Oran adds, “Zimmermann also applied color timing lights to the 65mm/5p negatives for contact printing to 70mm at FotoKem. Ultimately, prints from every reel of film negative in both formats were screened by Dan at FotoKem before shipping to production. This way, Dan ensured that the color was as Nolan and Hoytema envisioned. Later, the goal for the DCP was to give the audience the same feel as if they were watching the film version.”
HD deliverables for editorial and studio viewing were created on a customized Millennium telecine. Warner Bros. and Nolan required the quality be high at this step of the process — which can be challenging for 65mm formats. To do this, FotoKem made improvements to the 65mm Millennium telecine machine’s optical and light path, and fed the scans through a custom keycode and metadata workflow in the company’s nextLAB media management platform. Scans for the film’s digital cinema mastering were done at 8K on FotoKem’s Imagica 65mm scanners.

Then, to produce the DCPs, FotoKem’s principal color scientist, Joseph Slomka, says, “We created color modeling tools using the negative, interpositive and print process to match the digital image to the film as precisely as technically possible. We sat down with film prints and verified that the modeling data matched a printed original negative in our DI suite with side by side projection.”
Walter Volpatto
This is where FotoKem colorist Walter Volpatto says he determined “how much” and “how close” to match the colors. “We did this by using a special machine — called a Harrahscope Minimax Comparator Projector, developed by Mark Harrah and on loan from the Walt Disney Studios — to project still IMAX frames on the screen,” Volpatto elaborates. “We did this for 400 images from the movie and looked at single frames of digital (projected from a Barco 4K DLP) versus film from Harrahscope, and compared, using the data created by the modeling tools.”
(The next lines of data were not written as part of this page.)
Lemma process_packet_ok l ip bytes ts :
  limiter_ok l ->
  exists l' d, process_packet l ip bytes ts = Some (l', d) /\ limiter_ok l' /\
    forall x, total_of x l' = wrap 64 (total_of x l + if bool_decide (d = x) then 1 else 0).
Proof.
  intros Hok. unfold process_packet. destruct (blocked l !! ip) eqn:Eb.
  - destruct Hok as [Hc Ht Hb Hw]. eexists _, _. split; [done|]. split.
    + constructor; simpl; try done. intros []; simpl; try apply (Hw Allow); try apply (Hw Challenge).
      apply wrapping_succ_width.
    + intros []; simpl; try done; symmetry; [apply (wrap_id _ (Hw Allow))|apply (wrap_id _ (Hw Challenge))].
  - destruct (process_packet_open l ip bytes ts Hok Eb) as (tr & b & w & e & -> & Hip & Hs).
    destruct Hok as [Hc Ht Hb Hw]. simpl. eexists _, _. split; [done|]. split.
    + constructor; simpl; [done| | |].
      * intros i t [[<- <-]|[??]]%lookup_insert_Some; [done|by apply Ht].
      * intros i bi H. assert (bi_ip bi = i /\ (i = ip \/ is_Some (blocked l !! i))) as [Hi Hin].
        { destruct (decide_packet b w e); try (split; [by apply (Hb i bi)|right; by eexists]).
          apply lookup_insert_Some in H as [[<- <-]|[??]]; [by auto|]. split; [by apply (Hb i bi)|right; by eexists]. }
        split; [done|]. destruct Hin as [->|[bi' Hbi]]; [rewrite lookup_insert_eq; by eexists|].
        destruct (Hb _ _ Hbi) as (_ & Hsome).
        destruct (decide (i = ip)) as [->|]; [rewrite lookup_insert_eq; by eexists|].
        by rewrite lookup_insert_ne by done.
      * intros []; simpl; destruct (decide_packet b w e); auto with iw;
          first [apply (Hw Allow)|apply (Hw Drop)|apply (Hw Challenge)].
    + intros []; simpl; destruct (decide_packet b w e); simpl; try done; symmetry;
        first [apply (wrap_id _ (Hw Allow))|apply (wrap_id _ (Hw Drop))|apply (wrap_id _ (Hw Challenge))].
Qed.

(** ** Cleanup *)

Lemma foldl_delete ips l :
  let l' := foldl (fun l ip => with_maps l (delete ip (trackers l)) (delete ip (blocked l))) l ips in
  rl_config l' = rl_config l /\ (forall d, total_of d l' = total_of d l) /\
  forall ip, trackers l' !! ip = (if bool_decide (ip ∈ ips) then None else trackers l !! ip) /\
             blocked l' !! ip = (if bool_decide (ip ∈ ips) then None else blocked l !! ip).
Proof.
  revert l. induction ips as [|i ips IH]; intros l; cbv zeta; cbn [foldl].
  - split_and!; [done..|]. intros ip. rewrite bool_decide_false by apply not_elem_of_nil. done.
  - destruct (IH (with_maps l (delete i (trackers l)) (delete i (blocked l)))) as (H1 & H2 & H3).
    split_and!; [done| |].
    + intros d. rewrite H2. by destruct d.
    + intros ip. destruct (H3 ip) as [-> ->]. cbn [with_maps trackers blocked].
      destruct (bool_decide (ip ∈ ips)) eqn:E; bool_to_prop.
      * rewrite bool_decide_true by (by right). done.
      * destruct (decide (ip = i)) as [->|].
        { rewrite bool_decide_true by left. by rewrite !lookup_delete_eq. }
        rewrite bool_decide_false by set_solver. by rewrite !lookup_delete_ne by done.
Qed.

(** The addresses [cleanup_stale] removes. *)
Definition stale (l : IpRateLimiter) (max_age now : Z) (ip : string) : Prop :=
  exists tr, trackers l !! ip = Some tr /\
    as_signed 64 (wrap 64 (max_age / NANOS_PER_MILLI)) < num_milliseconds (now - last_seen tr).

Lemma stale_elem l max_age now ip :
  ip ∈ (retain (fun kv : string * IpTracker =>
          as_signed 64 (wrap 64 (max_age / NANOS_PER_MILLI)) <? num_milliseconds (now - last_seen kv.2))
          (map_to_list (trackers l))).*1 <-> stale l max_age now ip.
Proof.
  rewrite list_elem_of_fmap. unfold stale. split.
  - intros ([i tr] & -> & H). apply retain_elem in H as [H1 H2].
    apply elem_of_map_to_list in H1. exists tr. simpl in *. by bool_to_prop.
  - intros (tr & H1 & H2). exists (ip, tr). split; [done|]. apply retain_elem.
    split; [by apply elem_of_map_to_list|]. by apply Z.ltb_lt.
Qed.

Lemma cleanup_stale_lookup l max_age now :
  let l' := cleanup_stale l max_age now in
  rl_config l' = rl_config l /\ (forall d, total_of d l' = total_of d l) /\
  forall ip, (stale l max_age now ip -> trackers l' !! ip = None /\ blocked l' !! ip = None) /\
             (~ stale l max_age now ip -> trackers l' !! ip = trackers l !! ip /\
                                          blocked l' !! ip = blocked l !! ip).
Proof.
  unfold cleanup_stale. cbv zeta.
  match goal with |- context [foldl _ l ?ips] => destruct (foldl_delete ips l) as (H1 & H2 & H3) end.
  split_and!; [done|done|]. intros ip. destruct (H3 ip) as [-> ->].
  split; intros Hs; [rewrite bool_decide_true|rewrite bool_decide_false]; try done; by rewrite stale_elem.
Qed.

Lemma cleanup_stale_limiter_ok l max_age now : limiter_ok l -> limiter_ok (cleanup_stale l max_age now).
Proof.
  intros [Hc Ht Hb Hw]. destruct (cleanup_stale_lookup l max_age now) as (H1 & H2 & H3).
  assert (Hd : forall ip, stale l max_age now ip \/ ~ stale l max_age now ip).
  { intros ip. rewrite <- stale_elem. destruct (decide (ip ∈ (retain
      (fun kv : string * IpTracker => as_signed 64 (wrap 64 (max_age / NANOS_PER_MILLI)) <?
         num_milliseconds (now - last_seen kv.2)) (map_to_list (trackers l))).*1)); auto. }
  constructor.
  - by rewrite H1.
  - intros ip tr E. destruct (H3 ip) as [Ha Hn]. destruct (Hd ip) as [Hs|Hs].
    + destruct (Ha Hs) as [E' _]. congruence.
    + destruct (Hn Hs) as [E' _]. rewrite E' in E. by apply Ht.
  - intros ip b E. destruct (H3 ip) as [Ha Hn]. destruct (Hd ip) as [Hs|Hs].
    + destruct (Ha Hs) as [_ E']. congruence.
    + destruct (Hn Hs) as [-> E']. rewrite E' in E. by apply Hb.
  - intros d. by rewrite H2.
Qed.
Volpatto worked mainly with RGB offsets in Resolve after each single frame verification to maintain a similarity to traditional color timing. “We also modified the DLP white point settings of the projector for purposes of maintaining the closest match,” he says. “Then, once all the tweaks were made with the stills, we moved to motion picture film reels. Everything described in the printer lights at the film stage were translated to digital based on modeling data.”
In addition to working with Dan (Muscarella) on the film screenings to see the quality he would need to match, Volpatto says that working on Interstellar also helped inform him how to approach this process. “It’s about getting the look that Nolan wants — I just had to replicate it with tremendous accuracy on Dunkirk.”Joseph Slomka
Aside from the standard DCP, two further digital masters were created for distribution including IMAX scans and digital IMAX distribution, and a Dolby Digital Cinema HDR Master from same source material.
“For the Dolby pass, we had to create another set of color science tools — that still represented Nolan’s vision — to exactly replicate the look of film to HDR,” says Slomka. “Because we had all the computer modeling tools used earlier in the process to identify how the film behaved, we were able to build on that for the HDR version.”
Adds Volpatto, “The whole pipeline was designed to preserve the original viewing experience of print film – everything had to integrate purely and unnoticeably. Having this film and color science knowledge here at FotoKem, it’s hard to see that anybody else could achieve what we did at this level.”